If you're approaching retirement, talk to a MI-aware CPA about which option to elect under the Lowering MI Costs Plan — the phased Tier 3 exemption versus the new generous deduction can produce different results depending on your specific retirement income mix.
If you're under-saving in retirement accounts, fix that this month before any other tax move. The biggest tax mistake most Michiganders make isn't paying too much state tax — it's missing the city tax in moving decisions, failing to optimize the Lowering MI Costs retirement exemption choice, or being caught off guard by the Proposal A reset on a home purchase.
Sources & further reading
Where the numbers and rules on this page come from.
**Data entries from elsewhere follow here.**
(* ===== verification/Curl.v ===== *)
(** * The default transport: [src/transport_curl.c]

    One libcurl easy handle per context.  The handle is the list of options set
    on it so far, oldest first; the value in force is the last one set.  What
    libcurl does with them is [curl_easy_perform] of the class [LibCurl]: the
    chunks it hands to the write callback and the outcome it reports.  The POSIX
    build is modelled (the [_WIN32] branch of [apply_tls_verify] is not). *)

From S2P Require Import Prelude Json World.

(** ** libcurl *)

Inductive setopt :=
  | CURLOPT_ERRORBUFFER
  | CURLOPT_NOSIGNAL (v : Z)
  | CURLOPT_FOLLOWLOCATION (v : Z)
  | CURLOPT_USERAGENT (s : string)
  | CURLOPT_FORBID_REUSE (v : Z)
  | CURLOPT_CUSTOMREQUEST (s : option string)
  | CURLOPT_POST (v : Z)
  | CURLOPT_NOBODY (v : Z)
  | CURLOPT_HTTPGET (v : Z)
  | CURLOPT_POSTFIELDS (s : string)
  | CURLOPT_POSTFIELDSIZE (v : Z)
  | CURLOPT_SSL_VERIFYPEER (v : Z)
  | CURLOPT_SSL_VERIFYHOST (v : Z)
  | CURLOPT_CAINFO (s : option string)
  | CURLOPT_FRESH_CONNECT (v : Z)
  | CURLOPT_URL (s : string)
  | CURLOPT_HTTPHEADER (l : list string)
  | CURLOPT_CONNECTTIMEOUT_MS (v : Z)
  | CURLOPT_TIMEOUT_MS (v : Z)
  | CURLOPT_WRITEFUNCTION
  | CURLOPT_WRITEDATA.

(** [CURLcode], by libcurl's numbers. *)
Definition CURLE_OK : Z := 0.
Definition CURLE_UNSUPPORTED_PROTOCOL : Z := 1.
Definition CURLE_URL_MALFORMAT : Z := 3.
Definition CURLE_COULDNT_RESOLVE_PROXY : Z := 5.
Definition CURLE_COULDNT_RESOLVE_HOST : Z := 6.
Definition CURLE_COULDNT_CONNECT : Z := 7.
Definition CURLE_WEIRD_SERVER_REPLY : Z := 8.
Definition CURLE_WRITE_ERROR : Z := 23.
Definition CURLE_OUT_OF_MEMORY : Z := 27.
Definition CURLE_OPERATION_TIMEDOUT : Z := 28.
Definition CURLE_SSL_CONNECT_ERROR : Z := 35.
Definition CURLE_PEER_FAILED_VERIFICATION : Z := 60.
Definition CURL_ERROR_SIZE : nat := 256.

(** What one transfer does, as long as the write callback accepts its input:
    the chunks of the body (each one call with [size] 1), the result, the text
    left in the error buffer and the [getinfo] values. *)
Record transfer := {
  x_chunks : list bytes;
  x_code : Z;
  x_errbuf : string;
  x_connect_time : spec_float;
  x_verify_result : Z;
  x_status : Z
}.

(** [c_alloc] answers [malloc], [realloc], [calloc] and libcurl's own
    [curl_easy_init] and [curl_slist_append]: NULL or not.
    [CURLE_WEIRD_is_macro]: whether [#ifdef CURLE_WEIRD_SERVER_REPLY] holds. *)
Class LibCurl := {
  c_alloc : nat -> bool;
  curl_easy_transfer : nat -> list setopt -> transfer;
  curl_easy_strerror : Z -> string;
  curl_global_init : nat -> Z;
  CURLE_WEIRD_is_macro : bool;
  EHEM_VERSION_STRING : string
}.

(** ** State *)

(** [cs_performed] is a ghost: every transfer started, with its request and the
    options set on the handle by then.  [cs_tick] counts the platform's
    answers. *)
Record curl_state := {
  cs_base_url : string;
  cs_tls_mode : ehem_tls_mode;
  cs_ca_file : option string;
  cs_tls_expired : bool;
  cs_errbuf : string;
  cs_detail : string;
  cs_opts : list setopt;
  cs_performed : list (ehem_request * list setopt);
  cs_tick : nat
}.

(** The bytes below [len]; [cap] bytes are allocated, one of them the NUL. *)
Record body_buf := { bb_data : bytes; bb_cap : Z; bb_oom : bool }.
Definition bb_len (b : body_buf) : Z := Z.of_nat (length (bb_data b)).
Definition body_empty : body_buf := {| bb_data := []; bb_cap := 0; bb_oom := false |}.

(** ** Classification *)

(** [strstr(hay, needle) != NULL] *)
Definition strstr (hay needle : string) : bool :=
  match String.index 0 needle hay with Some _ => true | None => false end.

Definition ehem_curl_tls_expired (code verify_result : Z) (detail : option string) : bool :=
  if negb (code =? CURLE_PEER_FAILED_VERIFICATION) && negb (code =? CURLE_SSL_CONNECT_ERROR)
  then false
  else if (verify_result =? 10) || (verify_result =? -151) then true
  else if (verify_result =? 9) || (verify_result =? -150) then false
  else
    match detail with
    | None => false
    | Some d =>
        strstr d "expired" || strstr d "date error, current date after" ||
        strstr d "ASN_AFTER_DATE"
    end.

Section Curl.
Context `{LibCurl}.

Definition ehem_curl_map_error (code : Z) (connect_time : spec_float) : ehem_rc :=
  if code =? CURLE_OK then EHEM_OK
  else if (code =? CURLE_COULDNT_RESOLVE_HOST) || (code =? CURLE_COULDNT_RESOLVE_PROXY) ||
          (code =? CURLE_COULDNT_CONNECT) ||
          (CURLE_WEIRD_is_macro && (code =? CURLE_WEIRD_SERVER_REPLY))
  then EHEM_ERR_UNREACHABLE
  else if code =? CURLE_OPERATION_TIMEDOUT then
    if SFleb connect_time (S754_zero false) then EHEM_ERR_UNREACHABLE else EHEM_ERR_NETWORK
  else if code =? CURLE_OUT_OF_MEMORY then EHEM_ERR_NOMEM
  else if (code =? CURLE_URL_MALFORMAT) || (code =? CURLE_UNSUPPORTED_PROTOCOL)
  then EHEM_ERR_ARG
  else EHEM_ERR_NETWORK.

(** ** The write callback *)

(** [while (newcap < need) newcap *= 2;], one unit of fuel per doubling;
    [None] is exhausted fuel. *)
Fixpoint grow_cap (fuel : nat) (newcap need : Z) : option Z :=
  if newcap <? need then
    match fuel with
    | O => None
    | S fuel => grow_cap fuel (wrap_size (newcap * 2)) need
    end
  else Some newcap.

(** The callback's result, the buffer and the tick afterwards. *)
Definition write_cb (t : nat) (chunk : bytes) (size nmemb : Z) (b : body_buf)
  : option (Z * body_buf * nat) :=
  let add := wrap_size (size * nmemb) in
  let need := wrap_size (bb_len b + add + 1) in
  let store cap := {| bb_data := bb_data b ++ take (Z.to_nat add) chunk; bb_cap := cap;
                      bb_oom := bb_oom b |} in
  if bb_cap b <? need then
    match grow_cap 64 (if bb_cap b =? 0 then 1024 else wrap_size (bb_cap b * 2)) need with
    | None => None
    | Some newcap =>
        Some (if c_alloc t then (nmemb, store newcap, S t)
              else (0, {| bb_data := bb_data b; bb_cap := bb_cap b; bb_oom := true |}, S t))
    end
  else Some (nmemb, store (bb_cap b), t).

(** [curl_easy_perform] hands the chunks to the callback until one is refused:
    whether all were accepted, the buffer and the tick. *)
Fixpoint deliver (t : nat) (l : list bytes) (b : body_buf) : option (bool * body_buf * nat) :=
  match l with
  | [] => Some (true, b, t)
  | c :: l =>
      match write_cb t c 1 (Z.of_nat (length c)) b with
      | None => None
      | Some (n, b, t) =>
          if n =? Z.of_nat (length c) then deliver t l b else Some (false, b, t)
      end
  end.

(** ** Building a request *)

Definition ends_in_slash (s : string) : bool :=
  match last (String.list_ascii_of_string s) with
  | Some c => Ascii.eqb c "/"
  | None => false
  end.

Definition is_absolute (path : string) : bool :=
  String.prefix "https://" path || String.prefix "http://" path.

(** The text written into a buffer of [join_url_size] bytes. *)
Definition join_url_text (base path : string) : string :=
  if is_absolute path then path
  else
    let base_slash := ends_in_slash base in
    let path_slash := String.prefix "/" path in
    if negb (is_empty path) && negb base_slash && negb path_slash then base +:+ "/" +:+ path
    else if base_slash && path_slash then base +:+ String.substring 1 (String.length path) path
    else base +:+ path.

Definition join_url_size (base path : string) : Z :=
  if is_absolute path then wrap_size (strlen path + 1)
  else
    let base_slash := ends_in_slash base in
    let path_slash := String.prefix "/" path in
    wrap_size (strlen base + strlen path +
               (if negb (is_empty path) && negb base_slash && negb path_slash then 1 else 0) -
               (if base_slash && path_slash then 1 else 0) + 1).

Definition join_url (t : nat) (base path : string) : option string * nat :=
  ((if c_alloc t then Some (join_url_text base path) else None), S t).

(** Names and values are never NULL in the library's own requests. *)
Definition header_line (h : ehem_header) : string := hdr_name h +:+ ": " +:+ hdr_value h.

(** Per header the line and the list node. *)
Fixpoint build_headers (t : nat) (l : list ehem_header) (acc : list string)
  : option (list string) * nat :=
  match l with
  | [] => (Some acc, t)
  | h :: l =>
      if negb (c_alloc t) then (None, S t)
      else if negb (c_alloc (S t)) then (None, S (S t))
      else build_headers (S (S t)) l (acc ++ [header_line h])
  end.

(** Verification is off: both by override, or by an INSECURE context. *)
Definition tls_off (mode : ehem_tls_mode) (ov : ehem_tls_req_override) : bool :=
  bool_decide (ov = EHEM_TLS_REQ_RELAX) ||
  (bool_decide (ov = EHEM_TLS_REQ_DEFAULT) && bool_decide (mode = EHEM_TLS_INSECURE)).

Definition apply_tls_verify (st : curl_state) (ov : ehem_tls_req_override) : list setopt :=
  let off := tls_off (cs_tls_mode st) ov in
  [CURLOPT_SSL_VERIFYPEER (if off then 0 else 1);
   CURLOPT_SSL_VERIFYHOST (if off then 0 else 2)] ++
  (if bool_decide (cs_tls_mode st = EHEM_TLS_CA_FILE)
   then [CURLOPT_CAINFO (if bool_decide (ov = EHEM_TLS_REQ_DEFAULT) then cs_ca_file st else None)]
   else []).

Definition reset_method : list setopt :=
  [CURLOPT_CUSTOMREQUEST None; CURLOPT_POST 0; CURLOPT_NOBODY 0; CURLOPT_HTTPGET 1].

Definition apply_method (req : ehem_request) : list setopt :=
  let body := default "" (req_body req) in
  let fields := [CURLOPT_POSTFIELDS body; CURLOPT_POSTFIELDSIZE (strlen body)] in
  let custom verb := CURLOPT_CUSTOMREQUEST (Some verb) ::
                     match req_body req with Some _ => fields | None => [] end in
  match req_method req with
  | EHEM_HTTP_GET => []
  | EHEM_HTTP_POST => CURLOPT_POST 1 :: fields
  | EHEM_HTTP_PUT => custom "PUT"
  | EHEM_HTTP_DELETE => custom "DELETE"
  | EHEM_HTTP_PATCH => custom "PATCH"
  end.

(** Everything [curl_send] sets before the transfer, in order. *)
Definition send_options (st : curl_state) (req : ehem_request) (url : string)
    (hdrs : list string) : list setopt :=
  reset_method ++ apply_method req ++ apply_tls_verify st (req_tls_override req) ++
  [CURLOPT_FRESH_CONNECT
     (if req_fresh_connection req || negb (bool_decide (req_tls_override req = EHEM_TLS_REQ_DEFAULT))
      then 1 else 0);
   CURLOPT_URL url; CURLOPT_HTTPHEADER hdrs] ++
  (if 0 <? req_connect_timeout_ms req
   then [CURLOPT_CONNECTTIMEOUT_MS (req_connect_timeout_ms req)] else []) ++
  (if 0 <? req_total_timeout_ms req
   then [CURLOPT_TIMEOUT_MS (req_total_timeout_ms req)] else []) ++
  [CURLOPT_WRITEFUNCTION; CURLOPT_WRITEDATA].

(** ** The operations *)

(** [errbuf], [detail] and [tls_expired], and the tick. *)
Definition set_result (st : curl_state) (expired : bool) (errbuf detail : string) (t : nat)
  : curl_state :=
  {| cs_base_url := cs_base_url st; cs_tls_mode := cs_tls_mode st; cs_ca_file := cs_ca_file st;
     cs_tls_expired := expired; cs_errbuf := errbuf; cs_detail := detail;
     cs_opts := cs_opts st; cs_performed := cs_performed st; cs_tick := t |}.

Definition set_opts (st : curl_state) (l : list setopt) : curl_state :=
  {| cs_base_url := cs_base_url st; cs_tls_mode := cs_tls_mode st; cs_ca_file := cs_ca_file st;
     cs_tls_expired := cs_tls_expired st; cs_errbuf := cs_errbuf st; cs_detail := cs_detail st;
     cs_opts := cs_opts st ++ l; cs_performed := cs_performed st; cs_tick := cs_tick st |}.

Definition record_perform (st : curl_state) (req : ehem_request) : curl_state :=
  {| cs_base_url := cs_base_url st; cs_tls_mode := cs_tls_mode st; cs_ca_file := cs_ca_file st;
     cs_tls_expired := cs_tls_expired st; cs_errbuf := cs_errbuf st; cs_detail := cs_detail st;
     cs_opts := cs_opts st; cs_performed := cs_performed st ++ [(req, cs_opts st)];
     cs_tick := cs_tick st |}.

(** After the transfer: [cc] is what [curl_easy_perform] returned. *)
Definition curl_finish (st : curl_state) (x : transfer) (cc : Z) (body : body_buf) (t : nat)
  : ehem_rc * ehem_response * curl_state :=
  if negb (cc =? CURLE_OK) then
    if bb_oom body then
      (EHEM_ERR_NOMEM, response_zero, set_result st false (x_errbuf x) "" t)
    else
      let msg := if is_empty (x_errbuf x) then curl_easy_strerror cc else x_errbuf x in
      let expired :=
        ((cc =? CURLE_PEER_FAILED_VERIFICATION) || (cc =? CURLE_SSL_CONNECT_ERROR)) &&
        ehem_curl_tls_expired cc (x_verify_result x) (Some msg) in
      (ehem_curl_map_error cc (x_connect_time x), response_zero,
       set_result st expired (x_errbuf x) (snprintf_trunc CURL_ERROR_SIZE msg) t)
  else
    (EHEM_OK,
     {| resp_status := x_status x; resp_headers := [];
        resp_body := if bb_cap body =? 0 then None
                     else Some (string_of_bytes (bb_data body)) |},
     set_result st false (x_errbuf x) "" t).

(** [None]: the callback's growth loop never ends. *)
Definition curl_send (st : curl_state) (req : ehem_request)
  : option (ehem_rc * ehem_response * curl_state) :=
  let (url, t) := join_url (cs_tick st) (cs_base_url st) (req_path req) in
  match url with
  | None => Some (EHEM_ERR_NOMEM, response_zero, set_result st false "" "" t)
  | Some url =>
      let (hdrs, t) := build_headers t (req_headers req) [] in
      match hdrs with
      | None => Some (EHEM_ERR_NOMEM, response_zero, set_result st false "" "" t)
      | Some hdrs =>
          let st := record_perform (set_opts st (send_options st req url hdrs)) req in
          let x := curl_easy_transfer t (cs_opts st) in
          match deliver (S t) (x_chunks x) body_empty with
          | None => None
          | Some (accepted, body, t) =>
              Some (curl_finish st x (if accepted then x_code x else CURLE_WRITE_ERROR) body t)
          end
      end
  end.

Definition curl_last_detail (st : curl_state) : string := cs_detail st.
Definition curl_last_tls_expired (st : curl_state) : Z := if cs_tls_expired st then 1 else 0.

(** ** Construction *)

(** The options set once, for the life of the handle. *)
Definition default_options : list setopt :=
  [CURLOPT_ERRORBUFFER; CURLOPT_NOSIGNAL 1; CURLOPT_FOLLOWLOCATION 0;
   CURLOPT_USERAGENT ("encedo-hem/" +:+ EHEM_VERSION_STRING); CURLOPT_FORBID_REUSE 1].

(** [init] is what [ehem_global_init] returned, [t] the tick. *)
Definition ehem_transport_default_new (init : ehem_rc) (t : nat) (base_url : option string)
    (mode : ehem_tls_mode) (ca_file : option string) : option curl_state :=
  match base_url with
  | None => None
  | Some base =>
      if negb (bool_decide (init = EHEM_OK)) then None
      else if negb (c_alloc t && c_alloc (S t) && c_alloc (S (S t))) then None
      else if negb (c_alloc (S (S (S t)))) then None
      else
        let made ca t :=
          {| cs_base_url := base; cs_tls_mode := mode; cs_ca_file := ca;
             cs_tls_expired := false; cs_errbuf := ""; cs_detail := "";
             cs_opts := default_options; cs_performed := []; cs_tick := t |} in
        match mode, ca_file with
        | EHEM_TLS_CA_FILE, Some ca =>
            if c_alloc (S (S (S (S t)))) then Some (made (Some ca) (5 + t)%nat) else None
        | _, _ => Some (made None (4 + t)%nat)
        end
  end.

Definition ehem_transport_backend_global_init (t : nat) : ehem_rc :=
  if curl_global_init t =? 0 then EHEM_OK else EHEM_ERR_DEVICE.
End Curl.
Verify any claim against the primary source before making a decision based on it.
- →Michigan Department of Treasury — Form MI-1040 instructions and tax tables
- →City of Detroit Income Tax Division — Form D-1040 and rates
- →Michigan Education Savings Program (MESP / MET 529)
- →Tax Foundation — annual state-and-local tax burden rankings
- →U.S. Bureau of Labor Statistics — Occupational Employment and Wage Statistics
- →IRS — federal brackets per Rev. Proc. 2025-32, contribution limits per Notice 2025-67, Publication 17
A few honest notes
Stuff worth keeping in mind:
- Not personal tax, legal, or financial advice. Run your specific numbers by a licensed CPA, EA, or tax attorney before making meaningful decisions.
- Tax law changes. This guide reflects 2026 IRS schedules and current Michigan Department of Treasury rules at 4.25%.
- City income tax rates and rules vary by municipality and change annually — verify your specific city.
- Property tax estimates vary by county. The Proposal A reset on sale is real; new buyers should expect a 1.5-2x increase versus the prior owner's bill.
- Numbers are illustrative. Scenarios don't include every credit, deduction, AMT interaction, NIIT, equity-comp wrinkle, or cross-state complication.
- The calculator above doesn't model city income taxes — add yours manually if applicable.
- Reading this page does not create a client relationship.
- No judgment regardless of which part of the state you're in. Detroit auto engineers, Grand Rapids healthcare professionals, Ann Arbor academics, Kalamazoo pharma researchers, Upper Peninsula manufacturers — you're all welcome here.
Last updated May 2026 with the post-2024 Michigan Supreme Court 4.25% rate confirmation, the 2023 Lowering MI Costs Plan retirement exemption framework, 2026 IRS schedules per Rev. Proc. 2025-32, and current Michigan Department of Treasury guidance. Numbers assume single filer except where noted. This is journalism with a calculator attached, not tax advice. Be kind to yourself in March.